When Elizabeth Manley opened the door and saw her mother for the first time in weeks, her mother collapsed on her knees and began to cry.
Since moving to the United States to pursue her dreams of figure skating and Olympic gold, Manley had become a pale ghost of the robust athlete she had once been — she’d lost all her hair, gained 40 pounds and had almost completely stopped talking.
“I wanted to wear the pretty dresses and the pretty makeup, but unfortunately sports don’t always come with the pretty stuff,” she told a packed crowd at the University of Ottawa on Monday, 30 years after being diagnosed with clinical depression.
As part of brain health awareness week, a series of lectures put on by the University of Ottawa’s Brain and Mind Research Institute, Manley and two other Canadian athletes shared their struggles and triumphs with mental illness, in hopes of reducing its stigma.

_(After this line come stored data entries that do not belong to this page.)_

Lemma predict_crop_key_error (w : world) inputs pre k lh post :
  read_entries (entries w) = Some inputs ->
  ranges = (pre ++ (k, lh) :: post)%list ->
  Forall (field_ok inputs) pre ->
  PyDict.get inputs k = None ->
  predict_crop w = (Raised (KeyError k), w).
Proof.
  intros E Hsplit Hpre Hget.
  destruct (check_ranges_cases inputs ranges w) as [[Hall _] | [Hstop | Hkey]].
  - exfalso. rewrite Hsplit in Hall. apply Forall_app in Hall. destruct Hall as [_ Hall].
    inversion Hall as [| ? ? (x & Hx & _) _]; subst. simpl in Hx. congruence.
  - exfalso.
    destruct Hstop as (pre' & k' & low' & high' & post' & x' & Hs' & Hpre' & Hget' & Hout' & _).
    clear - Hsplit Hs' Hpre Hpre' Hget Hget' Hout'. rewrite Hsplit in Hs'. clear Hsplit.
    revert pre' Hs' Hpre'. induction Hpre as [| a pre (x & Hx & Hin) _ IH]; intros pre' Hs' Hpre'.
    + destruct pre' as [| b pre']; simpl in Hs'.
      * injection Hs' as -> _ _. congruence.
      * injection Hs' as <- _. inversion Hpre' as [| ? ? (y & Hy & _) _]; subst.
        simpl in Hy. congruence.
    + destruct pre' as [| b pre']; simpl in Hs'.
      * injection Hs' as -> _. simpl in *.
        assert (x = x') by congruence. subst. contradiction.
      * injection Hs' as _ Hs'. inversion Hpre'; subst. eapply IH; eauto.
  - destruct Hkey as (pre' & k' & lh' & post' & Hs' & Hpre' & Hget' & Hrun).
    unfold predict_crop, bind, get_world. rewrite E, Hrun.
    assert (k' = k); [| now subst].
    clear - Hsplit Hs' Hpre Hpre' Hget Hget'. rewrite Hsplit in Hs'. clear Hsplit.
    revert pre' Hs' Hpre'. induction Hpre as [| a pre (x & Hx & Hin) _ IH]; intros pre' Hs' Hpre'.
    + destruct pre' as [| b pre']; simpl in Hs'.
      * now injection Hs' as -> _ _.
      * injection Hs' as <- _. inversion Hpre' as [| ? ? (y & Hy & _) _]; subst.
        simpl in Hy. congruence.
    + destruct pre' as [| b pre']; simpl in Hs'.
      * injection Hs' as -> _. simpl in *. congruence.
      * injection Hs' as _ Hs'. inversion Hpre'; subst. eapply IH; eauto.
Qed.

Lemma predict_crop_accepted (w : world) inputs :
  read_entries (entries w) = Some inputs ->
  Forall (field_ok inputs) ranges ->
  let arr := PyDict.values inputs in
  let probs := predict_proba (model w) arr in
  match inverse_transform (le w) (predict (model w) arr), np_max probs with
  | None, _ => exists e, predict_crop w = (Raised e, logged w [Predict arr])
  | Some crop, None =>
      exists e, predict_crop w = (Raised e, logged w [Predict arr; PredictProba arr])
  | Some crop, Some top =>
      let label := recommendation crop top in
      exists text r,
        match barh (classes_ (le w)) probs with
        | Some bars =>
            predict_crop w =
              (Done tt, repaint w r label text [bars]
                 [Predict arr; PredictProba arr; LabelConfig label; InfoInsert text;
                  ChartDraw bars])
        | None =>
            exists e, predict_crop w =
              (Raised e, repaint w r label text []
                 [Predict arr; PredictProba arr; LabelConfig label; InfoInsert text])
        end
  end.
Proof.
  intros E Hall arr probs.
  assert (Hstart : predict_crop w =
            bind (emit (Predict arr))
              (fun _ =>
                 match inverse_transform (le w) (predict (model w) arr) with
                 | Some pred_crop =>
                     bind (emit (PredictProba arr))
                       (fun _ =>
                          match np_max probs with
                          | Some top =>
                              bind (label_config (recommendation pred_crop top))
                                (fun _ => bind (_show_crop_info pred_crop inputs)
                                            (fun _ => _show_chart probs))
                          | None => raise (ValueError "zero-size array to reduction operation maximum which has no identity")
                          end)
                 | None => raise (ValueError "y contains previously unseen labels")
                 end) w).
  { unfold predict_crop. rewrite (bind_done _ _ w w w (get_world_spec w)).
    rewrite E. rewrite (bind_done _ _ w w true (check_ranges_pass inputs ranges w Hall)).
    reflexivity. }
  rewrite (bind_done _ _ _ _ tt (emit_spec (Predict arr) w)) in Hstart.
  destruct (inverse_transform (le w) (predict (model w) arr)) as [crop |] eqn:Einv.
  - rewrite (bind_done _ _ _ _ tt (emit_spec (PredictProba arr) _)) in Hstart.
    destruct (np_max probs) as [top |] eqn:Emax.
    + cbv zeta. set (label := recommendation crop top) in *.
      rewrite (bind_done _ _ _ _ tt (label_config_spec label _)) in Hstart.
      unfold logged in Hstart. rewrite !repaint_repaint in Hstart.
      cbn [rng result_label info_text chart_frame repaint app] in Hstart.
      match type of Hstart with
      | _ = bind (_show_crop_info crop inputs) _ ?w1 =>
          destruct (show_crop_info_spec crop inputs w1) as (text & r & Einfo);
          rewrite (bind_done _ _ _ _ tt Einfo) in Hstart
      end.
      rewrite repaint_repaint in Hstart.
      cbn [rng result_label info_text chart_frame repaint app] in Hstart.
      exists text, r.
      destruct (barh (classes_ (le w)) probs) as [bars |] eqn:Ebar.
      * rewrite Hstart, show_chart_drawn with (bars := bars) by exact Ebar.
        rewrite repaint_repaint. reflexivity.
      * match type of Hstart with
        | _ = _show_chart probs ?w2 =>
            destruct (show_chart_raised probs w2 Ebar) as (e & Echart)
        end.
        exists e. rewrite Hstart, Echart, repaint_repaint. reflexivity.
    + eexists. rewrite Hstart. unfold raise, logged. rewrite repaint_repaint. reflexivity.
  - eexists. rewrite Hstart. unfold raise. reflexivity.
Qed.
(** * GameOfLifePythonMultiproc: a shallow embedding and its properties

    The program runs a vegetation variant of the game of life on a toroidal
    grid, many times, and aggregates how the populations ended.  Python
    integers are [Z], Python floats are the kernel's binary64 floats, lists
    are Rocq lists indexed the way Python indexes them, and an exception is
    a value of [result]. *)

From Stdlib Require Import ZArith List Lia Bool Permutation.

From Stdlib Require Import Floats.

Import ListNotations.

Open Scope Z_scope.

(** ** Exceptions *)

Inductive exn : Type :=
| IndexError
| OverflowError
| ValueError
| ZeroDivisionError.

(** [OutOfFuel] is not an outcome of the program: it marks a run of the
    [while] loop that the fuel given to the model did not cover. *)
Inductive result (A : Type) : Type :=
| Ok (a : A)
| Raise (e : exn)
| OutOfFuel.

Arguments Ok {A} a.

Arguments Raise {A} e.

Arguments OutOfFuel {A}.

Definition bind {A B : Type} (m : result A) (f : A -> result B) : result B :=
  match m with
  | Ok a => f a
  | Raise e => Raise e
  | OutOfFuel => OutOfFuel
  end.

Notation "x <- m ;; k" := (bind m (fun x => k))
  (at level 61, m at next level, right associativity).

(** ** Python lists *)

(** An index [i] into a list of length [len]: negative indices count from
    the end, anything outside [-len, len) raises. *)
Definition index_of (len i : Z) : result nat :=
  if i <? - len then Raise IndexError
  else if i <? 0 then Ok (Z.to_nat (i + len))
  else if i <? len then Ok (Z.to_nat i)
  else Raise IndexError.

Fixpoint list_update {A : Type} (l : list A) (k : nat) (v : A) : list A :=
  match l, k with
  | [], _ => []
  | _ :: l', O => v :: l'
  | a :: l', S k' => a :: list_update l' k' v
  end.

Definition len {A : Type} (l : list A) : Z := Z.of_nat (length l).

Definition getitem {A : Type} (l : list A) (i : Z) : result A :=
  k <- index_of (len l) i ;;
  match nth_error l k with
  | Some a => Ok a
  | None => Raise IndexError
  end.

Definition setitem {A : Type} (l : list A) (i : Z) (v : A) : result (list A) :=
  k <- index_of (len l) i ;;
  Ok (list_update l k v).

(** [xrange(a, b)]: the integers from [a] up to [b - 1]. *)
Fixpoint count_from (n : nat) (a : Z) : list Z :=
  match n with
  | O => []
  | S n' => a :: count_from n' (a + 1)
  end.

Definition xrange (a b : Z) : list Z := count_from (Z.to_nat (b - a)) a.

(** [for k in ks: s = body(k, s)] *)
Fixpoint for_each {S : Type} (ks : list Z) (body : Z -> S -> result S) (s : S)
  : result S :=
  match ks with
  | [] => Ok s
  | k :: ks' => s' <- body k s ;; for_each ks' body s'
  end.

(** ** Grids *)

Definition grid : Type := list (list Z).

(** [g[i][j]] *)
Definition get2 (g : grid) (i j : Z) : result Z :=
  row <- getitem g i ;; getitem row j.

(** [g[i][j] = v]: the row object is looked up, then updated in place. *)
Definition set2 (g : grid) (i j : Z) (v : Z) : result grid :=
  row <- getitem g i ;;
  row' <- setitem row j v ;;
  setitem g i row'.

(** ** Constants *)

Definition MAX_X : Z := 500.

Definition MAX_Y : Z := 500.

Definition STEPS_MAX : Z := 200.

Definition UNCHANGED_MAX : Z := 10.

(** [[[0 for i in xrange(c)] for j in xrange(r)]] *)
Definition zeros (c r : Z) : grid :=
  map (fun _ => map (fun _ => 0) (xrange 0 c)) (xrange 0 r).
Ltac concrete := repeat (first [done | split | constructor]); try lia.

(** ** One training step with all weights zero

    With one hidden unit, two classes and all weights and biases zero, the
    hidden state stays zero, both classes get probability 1/2, and only the
    output bias moves: towards the target class and away from the other. *)

Lemma tanh_zero : tanh 0 = 0%R.
Proof. unfold tanh. rewrite sinh_0. unfold Rdiv. apply Rmult_0_l. Qed.

Lemma zero_weights_hidden :
  hidden_from Toy.U Toy.W Toy.b (replicate 1 szero) [[1%R]] = [[0%R]].
Proof.
  unfold hidden_from, cell, mat_vec, vadd, dotp, ssum, vec_of, column.
  cbn -[tanh Rplus Rmult IZR].
  replace (0 * 1 + 0 + (0 * 0 + 0) + 0)%R with 0%R by lra.
  by rewrite tanh_zero.
Qed.

Lemma zero_weights_outputs :
  outputs_of 1 Toy.U Toy.W Toy.V Toy.b Toy.c [[1%R]]
  = [[(1 / 2)%R; (1 / 2)%R]].
Proof.
  unfold outputs_of. rewrite zero_weights_hidden.
  unfold readout, softmax_vec, max_entry, mat_vec, vadd, dotp, ssum, vec_of, column.
  cbn -[exp Rmax Rplus Rmult Rdiv Rminus IZR].
  replace (0 * 0 + 0 + 0)%R with 0%R by lra.
  rewrite Rmax_left by lra. rewrite Rminus_diag, exp_0.
  by replace (1 / (1 + (1 + 0)))%R with (1 / 2)%R by lra.
Qed.

Example forward_zero_weights :
  forward 1 Toy.inputs Toy.U Toy.W Toy.V Toy.b Toy.c
  = Ok ([col [(1 / 2)%R; (1 / 2)%R]], [col [0%R]; col [0%R]]).
Proof.
  unfold Toy.inputs.
  rewrite (forward_run 1 1 2 Toy.U Toy.W Toy.V Toy.b Toy.c)
    with (xs := [[1%R]]); [|concrete..].
  unfold trajectory. by rewrite zero_weights_outputs, zero_weights_hidden.
Qed.

Example train_step_zero_weights (learning_rate : R) :
  train_step 1 Toy.inputs Toy.targets Toy.U Toy.W Toy.V Toy.b Toy.c learning_rate
  = Ok (Toy.U, Toy.W, Toy.V, Toy.b,
        col [(learning_rate / 2)%R; (- learning_rate / 2)%R],
        (- ln (1 / 2 + 1e-8))%R).
Proof.
  destruct (train_step_run 1 1 2 Toy.U Toy.W Toy.V Toy.b Toy.c
              [[1%R]] Toy.targets learning_rate) as (_ & _ & Hrun);
    [concrete..|].
  unfold Toy.inputs. cbn [map] in Hrun. rewrite Hrun. clear Hrun.
  unfold trajectory. rewrite zero_weights_outputs, zero_weights_hidden.
  assert (output_errors 2 [[(1 / 2)%R; (1 / 2)%R]] Toy.targets
          = [[(1 / 2 - 1)%R; (1 / 2 - 0)%R]]) as -> by reflexivity.
  unfold descend, mean_nll, hidden_errors, deltas, dh_next_of, dtanh_of,
    msum, vsum, madd, vadd, vmul, outer, matT_vec, dotp, ssum, column,
    col, Toy.targets.
  cbn -[ln Rplus Rmult Rdiv Rminus Ropp IZR INR].
  change (Z.to_nat 0) with 0%nat. cbn [INR].
  unfold Toy.U, Toy.W, Toy.V, Toy.b, np_zeros. cbn [replicate].
  repeat f_equal; change (@szero R _) with 0%R; lra.
Qed.

(** The same forward pass as a heap program: the outputs and the trajectory
    are the two new objects. *)
Example heap_forward_zero_weights :
  exists σ',
    HeapRNN.forward 1 Toy.inputs 0 1 2 3 4 Toy.params = (Ok (6, 5), σ') /\
    σ' !! 6 = Some (OList [col [(1 / 2)%R; (1 / 2)%R]]) /\
    σ' !! 5 = Some (OArray3 [col [0%R]; col [0%R]]).
Proof.
  pose proof (heap_forward_refines 1 Toy.inputs 0 1 2 3 4 Toy.U Toy.W Toy.V Toy.b
                Toy.c Toy.params eq_refl eq_refl eq_refl eq_refl eq_refl) as Href.
  rewrite forward_zero_weights in Href. exact Href.
Qed.

(** ** The properties on the small instances

    Each property that has premises, applied to an instance that satisfies
    them. *)

Lemma forward_recurrence_witness :
  exists outputs hidden_states,
    forward 1 Toy.inputs Toy.U Toy.W Toy.V Toy.b Toy.c = Ok (outputs, hidden_states) /\
    hidden_states !! 0 = Some (np_zeros 1 1).
Proof.
  destruct (forward_recurrence 1 1 2 Toy.U Toy.W Toy.V Toy.b Toy.c Toy.inputs)
    as (outputs & hidden_states & Hrun & Hzero & _); [concrete..|].
  exists outputs, hidden_states. split; [exact Hrun | exact Hzero].
Defined.
(** [make_station] either makes a station whose fields do not depend on
    the store and whose list is the new one, or raises and leaves the
    store as it was. *)
Lemma make_station_cases data :
  (exists st, forall s,
      make_station data s =
      (Return (with_installations st (length s)), s ++ [[]], [])) \/
  (exists e, forall s, make_station data s = (Raised e, s, [])).
Proof.
  destruct (getitem_cases data "Identyfikator stacji") as [[v1 H1]|[e H1]];
    [|right; exists e; intros s; run_lookups].
  destruct (getitem_cases data "Kod stacji") as [[v2 H2]|[e H2]];
    [|right; exists e; intros s; run_lookups].
  destruct (getitem_cases data "Nazwa stacji") as [[v3 H3]|[e H3]];
    [|right; exists e; intros s; run_lookups].
  destruct (getitem_cases data "WGS84 φ N") as [[v4 H4]|[e H4]];
    [|right; exists e; intros s; run_lookups].
  destruct (getitem_cases data "WGS84 λ E") as [[v5 H5]|[e H5]];
    [|right; exists e; intros s; run_lookups].
  destruct (getitem_cases data "Nazwa miasta") as [[v6 H6]|[e H6]];
    [|right; exists e; intros s; run_lookups].
  destruct (getitem_cases data "Identyfikator miasta") as [[v7 H7]|[e H7]];
    [|right; exists e; intros s; run_lookups].
  destruct (getitem_cases data "Gmina") as [[v8 H8]|[e H8]];
    [|right; exists e; intros s; run_lookups].
  destruct (getitem_cases data "Powiat") as [[v9 H9]|[e H9]];
    [|right; exists e; intros s; run_lookups].
  destruct (getitem_cases data "Województwo") as [[v10 H10]|[e H10]];
    [|right; exists e; intros s; run_lookups].
  destruct (getitem_cases data "Ulica") as [[v11 H11]|[e H11]];
    [|right; exists e; intros s; run_lookups].
  left.
  exists (Station.Build v1 v2 v3 v4 v5
            (VDict [("name", v6); ("city_id", v7); ("commune", v8);
                    ("district", v9); ("province", v10)]) v11 0%nat).
  intros s. run_lookups.
Qed.
(** X13. Construction followed by the mean: a well-formed vector [A] with
    one value per latitude, made a [Field] over a domain whose shape is
    [(n,)] or the column [(n, 1)] and whose ['lat'] axis has the points
    [lat], refers to that domain, and its global mean is the [Field] of
    rank 0 over the same domain that holds the float64 quotient
    [sum_i A_i cos(lat_i) / sum_i cos(lat_i)]; the column orientation
    changes nothing. *)
Theorem Field_then_global_mean {lib : Float64Lib} (A : ndarray float)
  (D : Domain) (m : gmap string Axis) (ax : Axis) (lat : list float) :
  shape A = [length lat] ->
  well_formed A ->
  dshape D = Some [length lat] \/ dshape D = Some [length lat; 1] ->
  axes D = Some (AxesDict m) ->
  m !! "lat" = Some ax ->
  points ax = Some lat ->
  exists f,
    Field A (Some D) = Ok f
    /\ domain f = Some (Some D)
    /\ global_mean f
       = Ok (field_of (Some D) []
               [(np_add_reduce
                   (zip_with PrimFloat.mul (data A)
                      (map np_cos (map np_deg2rad lat)))
                 / np_add_reduce (map np_cos (map np_deg2rad lat)))%float]).
Proof.
  intros HA Hwf HD Haxes Hm Hp.
  assert (Hlen : length (data A) = length lat).
  { unfold well_formed in Hwf. rewrite HA in Hwf. simpl in Hwf. lia. }
  destruct HD as [HD | HD].
  - exists (field_of (Some D) [length lat] (data A)).
    split; [|split; [reflexivity|]].
    + unfold Field. rewrite (new_cases A (Some D) [length lat]);
        [|unfold getattr_shape; rewrite HD; reflexivity].
      rewrite HA. cbn [shape_atleast_1d].
      rewrite decide_True by reflexivity. reflexivity.
    + apply (global_mean_along_latitude
               (field_of (Some D) [length lat] (data A)) lat).
      * exact (lat_points_of_domain D m ax lat _ _ Haxes Hm Hp).
      * exact Hlen.
      * apply along_latitude_vector.
  - exists (field_of (Some D) [length lat; 1] (data A)).
    split; [|split; [reflexivity|]].
    + unfold Field. rewrite (new_cases A (Some D) [length lat; 1]);
        [|unfold getattr_shape; rewrite HD; reflexivity].
      rewrite HA. cbn [shape_atleast_1d shape_atleast_2d rev app].
      rewrite decide_False by discriminate.
      rewrite decide_True by reflexivity.
      rewrite transpose_data_row by exact Hlen. reflexivity.
    + apply (global_mean_along_latitude
               (field_of (Some D) [length lat; 1] (data A)) lat).
      * exact (lat_points_of_domain D m ax lat _ _ Haxes Hm Hp).
      * exact Hlen.
      * unfold along_latitude. cbn [shape field_of List.filter Nat.eqb negb].
        destruct (length lat =? 1) eqn:E; cbn [negb].
        -- right. apply Nat.eqb_eq in E. split; [reflexivity | exact E].
        -- left. reflexivity.
Qed.

Lemma Field_then_global_mean_witness :
  exists f,
    Field (array [3] [1; 2; 3]%float)
          (Some (mkDomain 1 (Some [3; 1])
                   (Some (AxesDict
                            {[ "lat" :=
                                 mkAxis (Some [-45; 0; 45]%float) ]}))))
    = Ok f
    /\ domain f
       = Some (Some (mkDomain 1 (Some [3; 1])
                       (Some (AxesDict
                                {[ "lat" :=
                                     mkAxis (Some [-45; 0; 45]%float) ]}))))
    /\ global_mean (lib := sample_lib) f
       = Ok (field_of
               (Some (mkDomain 1 (Some [3; 1])
                        (Some (AxesDict
                                 {[ "lat" :=
                                      mkAxis (Some [-45; 0; 45]%float) ]}))))
               []
               [(sum_left_to_right
                   (zip_with PrimFloat.mul [1; 2; 3]%float
                      (map cos_table
                         (map deg2rad_product [-45; 0; 45]%float)))
                 / sum_left_to_right
                     (map cos_table
                        (map deg2rad_product [-45; 0; 45]%float)))%float]).
Proof.
  apply (Field_then_global_mean (lib := sample_lib)
           (array [3] [1; 2; 3]%float)
           (mkDomain 1 (Some [3; 1])
              (Some (AxesDict
                       {[ "lat" := mkAxis (Some [-45; 0; 45]%float) ]})))
           {[ "lat" := mkAxis (Some [-45; 0; 45]%float) ]}
           (mkAxis (Some [-45; 0; 45]%float)) [-45; 0; 45]%float);
    try reflexivity.
  right. reflexivity.
Defined.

Manley’s health issues were in the media spotlight during her first bid for an Olympic medal in Sarajevo in 1984, and she recalls how the stigma of mental health haunted her from competition to competition.
“I was an athlete, I was a tough girl, I was Canada’s queen,” she said, “and I was scared.”
After seeing Terry Orlick, a sports psychologist from the U of O, she said, she discovered that her problems had very little to do with figure skating, and everything to do with how she felt about herself.
“I wasn’t just a robot, just a skater … I was just a person,” she said.
Although media reports continued to focus on her mental health issues, and her slim chances of winning a medal, Manley went to the 1988 Calgary Olympics prepared to face her naysayers.
“And this is what happened,” she told the crowd at the U of O, beaming as she pulled out her silver medal.
“That was the night that I proved that you can still live a full life and suffer from depression.”
Although Manley’s struggles with mental illness were very public, two-time Stanley Cup winner Stéphane Richer kept his inner turmoil a secret for many years.
Drafted onto the Montreal Canadiens at just 18, he had overnight fame and fortune.
“Life is pretty easy … women, money … life is perfect,” he recalled. “But I was dying inside.”
He said that during his darkest moments, the money, women and glory didn’t matter. All he wanted was to be home with his family and be able to talk openly about his depression. But he struggled in silence.
“In the hockey business you’re tall, you’re a big guy, and you make money. You don’t complain,” he said.
Just four days after winning the Stanley Cup for the second time, Richer tried to kill himself. Eventually, Richer said, he learned how to cope with his mental illness, although he admitted to the crowd of doctors on Monday that he is the “worst patient” and hates therapy.
Now, he said, it’s not his money or his hockey awards that give him a sense of satisfaction. It’s sharing his story.
That mission is shared by Shelley McKay, a former member of the Canadian national women’s cycling team who lives with post-traumatic stress disorder and depression.
Growing up in an abusive household, she said, she blamed herself from a young age for her family’s violence and that she kept that feeling with her as an adult, as she herself became involved in an abusive relationship.
“It was never enough. I had to prove to myself that I was worthy of love,” she said, recalling how focusing on team sports and success helped her mask her gnawing self-hatred.
Today, she works as an advocate for youth with mental-health issues, and emphasizes the importance of reaching children at risk early on, so that they can learn from a young age how to quiet the voice in their heads that tells them they’re not enough.
“The mind is bloody powerful,” she said. “But when you’re living with a mental illness you don’t trust its power.”